Saved entries
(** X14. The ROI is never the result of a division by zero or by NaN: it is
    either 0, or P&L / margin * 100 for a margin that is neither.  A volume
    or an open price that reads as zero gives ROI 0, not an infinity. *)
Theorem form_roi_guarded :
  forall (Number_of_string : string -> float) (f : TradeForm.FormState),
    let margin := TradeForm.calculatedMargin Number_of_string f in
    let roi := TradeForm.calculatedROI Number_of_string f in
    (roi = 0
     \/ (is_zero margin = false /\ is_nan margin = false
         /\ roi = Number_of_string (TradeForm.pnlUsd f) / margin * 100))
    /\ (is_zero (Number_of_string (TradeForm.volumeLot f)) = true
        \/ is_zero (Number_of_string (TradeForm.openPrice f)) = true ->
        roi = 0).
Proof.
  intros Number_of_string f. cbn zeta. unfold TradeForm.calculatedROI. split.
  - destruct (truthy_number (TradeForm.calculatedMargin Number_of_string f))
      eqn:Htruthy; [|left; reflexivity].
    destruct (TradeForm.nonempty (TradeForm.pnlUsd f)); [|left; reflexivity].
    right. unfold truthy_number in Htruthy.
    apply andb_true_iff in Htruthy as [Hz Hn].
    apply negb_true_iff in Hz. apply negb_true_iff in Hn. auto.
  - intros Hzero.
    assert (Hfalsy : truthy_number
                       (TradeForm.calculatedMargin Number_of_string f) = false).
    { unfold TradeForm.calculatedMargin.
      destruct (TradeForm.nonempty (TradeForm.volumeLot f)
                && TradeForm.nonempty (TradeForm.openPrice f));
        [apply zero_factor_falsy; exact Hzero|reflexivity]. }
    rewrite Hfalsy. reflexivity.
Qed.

* * *

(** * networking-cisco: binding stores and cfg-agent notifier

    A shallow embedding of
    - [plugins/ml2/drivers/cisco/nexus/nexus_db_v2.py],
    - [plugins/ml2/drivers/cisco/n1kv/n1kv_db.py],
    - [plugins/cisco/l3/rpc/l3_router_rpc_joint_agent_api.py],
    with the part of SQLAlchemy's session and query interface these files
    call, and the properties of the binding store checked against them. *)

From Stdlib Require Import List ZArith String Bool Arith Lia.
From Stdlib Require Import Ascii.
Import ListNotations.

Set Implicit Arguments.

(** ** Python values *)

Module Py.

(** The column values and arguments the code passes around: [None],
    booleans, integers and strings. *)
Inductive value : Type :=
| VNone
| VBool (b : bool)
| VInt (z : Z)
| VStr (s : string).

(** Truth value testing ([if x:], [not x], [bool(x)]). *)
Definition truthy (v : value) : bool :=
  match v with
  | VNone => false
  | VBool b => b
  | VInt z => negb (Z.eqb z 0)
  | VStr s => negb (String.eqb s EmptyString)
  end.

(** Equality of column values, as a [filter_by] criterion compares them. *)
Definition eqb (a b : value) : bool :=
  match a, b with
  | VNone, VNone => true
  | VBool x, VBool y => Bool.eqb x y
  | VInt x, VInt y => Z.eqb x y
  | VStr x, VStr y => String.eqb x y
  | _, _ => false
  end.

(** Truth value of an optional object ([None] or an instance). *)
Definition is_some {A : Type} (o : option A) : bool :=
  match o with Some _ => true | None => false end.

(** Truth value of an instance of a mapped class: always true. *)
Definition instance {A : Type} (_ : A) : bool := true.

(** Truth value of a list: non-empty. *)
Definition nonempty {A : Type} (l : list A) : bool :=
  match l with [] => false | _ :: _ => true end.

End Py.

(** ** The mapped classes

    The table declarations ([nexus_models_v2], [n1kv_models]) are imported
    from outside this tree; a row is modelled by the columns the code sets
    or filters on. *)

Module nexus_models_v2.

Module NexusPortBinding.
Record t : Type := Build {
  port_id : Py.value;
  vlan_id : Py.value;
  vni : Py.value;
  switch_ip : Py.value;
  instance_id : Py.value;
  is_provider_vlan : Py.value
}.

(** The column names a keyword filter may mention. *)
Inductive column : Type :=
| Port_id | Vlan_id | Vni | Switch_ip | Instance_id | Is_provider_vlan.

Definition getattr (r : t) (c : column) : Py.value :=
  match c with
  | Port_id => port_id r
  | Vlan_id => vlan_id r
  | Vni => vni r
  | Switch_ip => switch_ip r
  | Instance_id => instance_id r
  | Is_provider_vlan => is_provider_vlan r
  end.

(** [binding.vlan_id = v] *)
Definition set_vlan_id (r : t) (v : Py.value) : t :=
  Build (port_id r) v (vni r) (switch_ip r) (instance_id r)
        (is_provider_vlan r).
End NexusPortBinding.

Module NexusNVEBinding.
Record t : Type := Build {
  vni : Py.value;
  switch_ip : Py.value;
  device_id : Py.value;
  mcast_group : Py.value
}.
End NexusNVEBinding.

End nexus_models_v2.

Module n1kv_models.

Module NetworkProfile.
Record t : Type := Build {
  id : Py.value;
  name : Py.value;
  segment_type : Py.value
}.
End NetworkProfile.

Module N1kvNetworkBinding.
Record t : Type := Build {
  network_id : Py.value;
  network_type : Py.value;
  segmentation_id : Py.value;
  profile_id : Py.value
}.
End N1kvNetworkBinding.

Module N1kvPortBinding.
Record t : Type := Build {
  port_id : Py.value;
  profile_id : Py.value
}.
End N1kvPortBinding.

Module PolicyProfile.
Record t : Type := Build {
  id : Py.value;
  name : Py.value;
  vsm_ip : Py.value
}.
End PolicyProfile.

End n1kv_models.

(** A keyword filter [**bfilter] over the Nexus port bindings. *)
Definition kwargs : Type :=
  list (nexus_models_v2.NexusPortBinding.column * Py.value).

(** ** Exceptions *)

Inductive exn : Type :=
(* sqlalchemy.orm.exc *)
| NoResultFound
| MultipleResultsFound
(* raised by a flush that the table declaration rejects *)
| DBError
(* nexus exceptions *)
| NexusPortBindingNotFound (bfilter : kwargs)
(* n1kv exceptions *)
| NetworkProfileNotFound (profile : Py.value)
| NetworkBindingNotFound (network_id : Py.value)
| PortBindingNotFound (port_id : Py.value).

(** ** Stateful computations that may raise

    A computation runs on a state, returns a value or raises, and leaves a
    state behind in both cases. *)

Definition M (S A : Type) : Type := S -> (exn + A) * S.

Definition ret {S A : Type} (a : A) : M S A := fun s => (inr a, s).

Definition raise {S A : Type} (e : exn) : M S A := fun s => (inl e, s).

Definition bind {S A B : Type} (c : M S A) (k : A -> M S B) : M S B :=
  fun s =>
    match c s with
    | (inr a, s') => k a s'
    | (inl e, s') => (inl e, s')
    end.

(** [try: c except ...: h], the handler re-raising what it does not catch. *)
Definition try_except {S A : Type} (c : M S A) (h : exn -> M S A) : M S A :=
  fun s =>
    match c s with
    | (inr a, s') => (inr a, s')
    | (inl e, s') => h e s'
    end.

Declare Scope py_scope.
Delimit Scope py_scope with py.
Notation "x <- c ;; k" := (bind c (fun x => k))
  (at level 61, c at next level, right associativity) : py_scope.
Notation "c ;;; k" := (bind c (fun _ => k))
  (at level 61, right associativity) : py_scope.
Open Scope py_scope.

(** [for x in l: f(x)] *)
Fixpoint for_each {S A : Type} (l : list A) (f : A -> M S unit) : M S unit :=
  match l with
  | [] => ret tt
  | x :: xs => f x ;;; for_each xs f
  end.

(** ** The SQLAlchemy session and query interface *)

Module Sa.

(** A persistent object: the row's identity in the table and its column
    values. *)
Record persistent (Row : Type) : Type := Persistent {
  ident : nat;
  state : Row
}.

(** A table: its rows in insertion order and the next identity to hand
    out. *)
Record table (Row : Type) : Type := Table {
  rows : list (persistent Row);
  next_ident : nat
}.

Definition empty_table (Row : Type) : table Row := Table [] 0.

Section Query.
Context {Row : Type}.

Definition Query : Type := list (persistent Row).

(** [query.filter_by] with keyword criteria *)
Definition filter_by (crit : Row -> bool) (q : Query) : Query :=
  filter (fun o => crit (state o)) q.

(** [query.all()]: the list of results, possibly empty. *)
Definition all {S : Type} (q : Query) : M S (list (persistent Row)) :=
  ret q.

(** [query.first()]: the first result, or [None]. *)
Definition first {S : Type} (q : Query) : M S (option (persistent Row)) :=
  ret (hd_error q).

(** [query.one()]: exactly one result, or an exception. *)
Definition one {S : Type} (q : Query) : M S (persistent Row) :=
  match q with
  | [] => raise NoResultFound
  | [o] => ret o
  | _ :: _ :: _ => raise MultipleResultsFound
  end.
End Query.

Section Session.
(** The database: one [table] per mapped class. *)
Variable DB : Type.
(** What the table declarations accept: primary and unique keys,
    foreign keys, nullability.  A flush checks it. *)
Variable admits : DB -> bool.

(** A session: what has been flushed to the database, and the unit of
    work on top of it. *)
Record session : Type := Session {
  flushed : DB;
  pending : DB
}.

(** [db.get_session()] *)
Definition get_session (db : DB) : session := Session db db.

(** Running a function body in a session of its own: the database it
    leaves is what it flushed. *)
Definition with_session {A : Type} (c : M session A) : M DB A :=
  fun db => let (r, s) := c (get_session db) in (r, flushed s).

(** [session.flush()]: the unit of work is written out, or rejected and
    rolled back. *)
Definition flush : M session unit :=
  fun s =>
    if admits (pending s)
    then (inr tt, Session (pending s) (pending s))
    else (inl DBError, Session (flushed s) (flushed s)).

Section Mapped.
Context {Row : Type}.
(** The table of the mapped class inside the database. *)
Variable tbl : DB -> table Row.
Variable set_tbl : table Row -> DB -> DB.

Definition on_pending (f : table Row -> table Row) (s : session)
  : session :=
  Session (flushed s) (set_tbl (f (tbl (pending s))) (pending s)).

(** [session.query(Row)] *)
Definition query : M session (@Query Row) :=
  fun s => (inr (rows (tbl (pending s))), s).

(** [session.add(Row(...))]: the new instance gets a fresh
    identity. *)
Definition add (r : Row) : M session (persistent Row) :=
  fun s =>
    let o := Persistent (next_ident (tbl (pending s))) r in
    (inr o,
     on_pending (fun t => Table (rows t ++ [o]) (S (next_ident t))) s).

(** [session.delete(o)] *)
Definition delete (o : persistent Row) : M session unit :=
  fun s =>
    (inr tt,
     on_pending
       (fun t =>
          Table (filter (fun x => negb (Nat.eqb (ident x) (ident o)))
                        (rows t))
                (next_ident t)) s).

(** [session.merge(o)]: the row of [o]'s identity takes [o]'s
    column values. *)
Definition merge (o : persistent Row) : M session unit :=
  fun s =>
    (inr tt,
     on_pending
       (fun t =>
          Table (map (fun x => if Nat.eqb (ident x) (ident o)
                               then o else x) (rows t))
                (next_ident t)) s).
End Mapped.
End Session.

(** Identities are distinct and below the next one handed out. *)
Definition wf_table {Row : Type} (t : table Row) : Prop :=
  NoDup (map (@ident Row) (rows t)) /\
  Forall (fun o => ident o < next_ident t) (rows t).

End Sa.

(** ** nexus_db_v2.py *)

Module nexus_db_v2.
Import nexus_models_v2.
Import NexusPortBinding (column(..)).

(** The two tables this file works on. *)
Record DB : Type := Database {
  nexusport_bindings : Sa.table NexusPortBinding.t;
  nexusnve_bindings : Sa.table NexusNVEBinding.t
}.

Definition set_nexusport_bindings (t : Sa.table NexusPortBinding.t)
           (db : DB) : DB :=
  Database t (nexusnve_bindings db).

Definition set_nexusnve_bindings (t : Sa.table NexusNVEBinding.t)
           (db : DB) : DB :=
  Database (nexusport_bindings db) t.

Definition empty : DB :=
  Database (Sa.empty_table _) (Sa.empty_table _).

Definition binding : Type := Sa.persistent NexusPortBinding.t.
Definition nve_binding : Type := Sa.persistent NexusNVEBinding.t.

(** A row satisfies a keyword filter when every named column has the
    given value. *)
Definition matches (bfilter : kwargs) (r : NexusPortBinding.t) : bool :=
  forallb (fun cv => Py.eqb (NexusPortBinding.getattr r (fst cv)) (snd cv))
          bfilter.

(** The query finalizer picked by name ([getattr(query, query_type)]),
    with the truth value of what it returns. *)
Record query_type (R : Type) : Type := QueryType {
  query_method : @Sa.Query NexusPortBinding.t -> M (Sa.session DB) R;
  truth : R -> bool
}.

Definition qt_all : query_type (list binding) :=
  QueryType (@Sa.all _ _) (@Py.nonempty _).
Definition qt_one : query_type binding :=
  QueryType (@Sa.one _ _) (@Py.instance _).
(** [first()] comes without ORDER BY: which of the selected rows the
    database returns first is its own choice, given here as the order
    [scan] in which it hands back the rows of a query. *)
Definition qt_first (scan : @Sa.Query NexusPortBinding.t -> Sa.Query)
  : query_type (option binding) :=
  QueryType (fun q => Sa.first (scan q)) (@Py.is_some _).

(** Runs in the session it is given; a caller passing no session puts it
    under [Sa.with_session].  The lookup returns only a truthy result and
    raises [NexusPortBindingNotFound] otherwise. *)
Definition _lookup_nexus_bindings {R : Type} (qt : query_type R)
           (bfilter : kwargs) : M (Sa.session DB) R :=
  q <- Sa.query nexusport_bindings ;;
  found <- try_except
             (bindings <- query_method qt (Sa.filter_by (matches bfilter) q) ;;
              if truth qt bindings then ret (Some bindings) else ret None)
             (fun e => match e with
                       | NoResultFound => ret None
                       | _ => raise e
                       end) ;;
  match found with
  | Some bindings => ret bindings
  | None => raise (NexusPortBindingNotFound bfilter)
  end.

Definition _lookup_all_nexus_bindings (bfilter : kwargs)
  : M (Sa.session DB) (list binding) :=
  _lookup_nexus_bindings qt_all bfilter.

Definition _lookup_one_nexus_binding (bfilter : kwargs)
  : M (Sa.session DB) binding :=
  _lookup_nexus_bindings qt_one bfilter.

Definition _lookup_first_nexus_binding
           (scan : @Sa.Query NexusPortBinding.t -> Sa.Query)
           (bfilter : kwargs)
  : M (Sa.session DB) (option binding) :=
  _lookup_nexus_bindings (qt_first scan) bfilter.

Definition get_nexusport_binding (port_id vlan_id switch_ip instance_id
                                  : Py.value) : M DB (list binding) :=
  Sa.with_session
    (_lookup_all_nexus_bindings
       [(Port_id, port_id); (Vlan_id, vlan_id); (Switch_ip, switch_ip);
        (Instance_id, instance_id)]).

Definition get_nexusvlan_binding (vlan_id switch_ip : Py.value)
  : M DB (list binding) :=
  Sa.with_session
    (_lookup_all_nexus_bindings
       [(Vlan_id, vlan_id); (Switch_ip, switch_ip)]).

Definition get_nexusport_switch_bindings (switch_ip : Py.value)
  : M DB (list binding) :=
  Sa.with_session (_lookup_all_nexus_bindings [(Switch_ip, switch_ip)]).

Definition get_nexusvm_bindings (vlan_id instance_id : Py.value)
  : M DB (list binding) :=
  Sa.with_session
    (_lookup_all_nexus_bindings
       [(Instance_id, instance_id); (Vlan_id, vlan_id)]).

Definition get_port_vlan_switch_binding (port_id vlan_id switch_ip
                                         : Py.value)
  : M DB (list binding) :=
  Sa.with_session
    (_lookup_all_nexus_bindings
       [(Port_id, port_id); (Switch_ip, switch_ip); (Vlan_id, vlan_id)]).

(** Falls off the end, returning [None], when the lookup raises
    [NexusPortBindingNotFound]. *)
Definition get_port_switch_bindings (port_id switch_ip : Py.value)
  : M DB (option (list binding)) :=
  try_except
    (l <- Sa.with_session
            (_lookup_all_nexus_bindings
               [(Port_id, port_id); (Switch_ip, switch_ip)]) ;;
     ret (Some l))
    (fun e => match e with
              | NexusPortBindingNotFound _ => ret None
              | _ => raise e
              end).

- **WHAT THE TASK ASKS**
Scan the entries above for lines with "MultipleResultsFound" in them, then report how many there are as a plain number.

- **RESPONSE FOR THIS EXERCISE**
2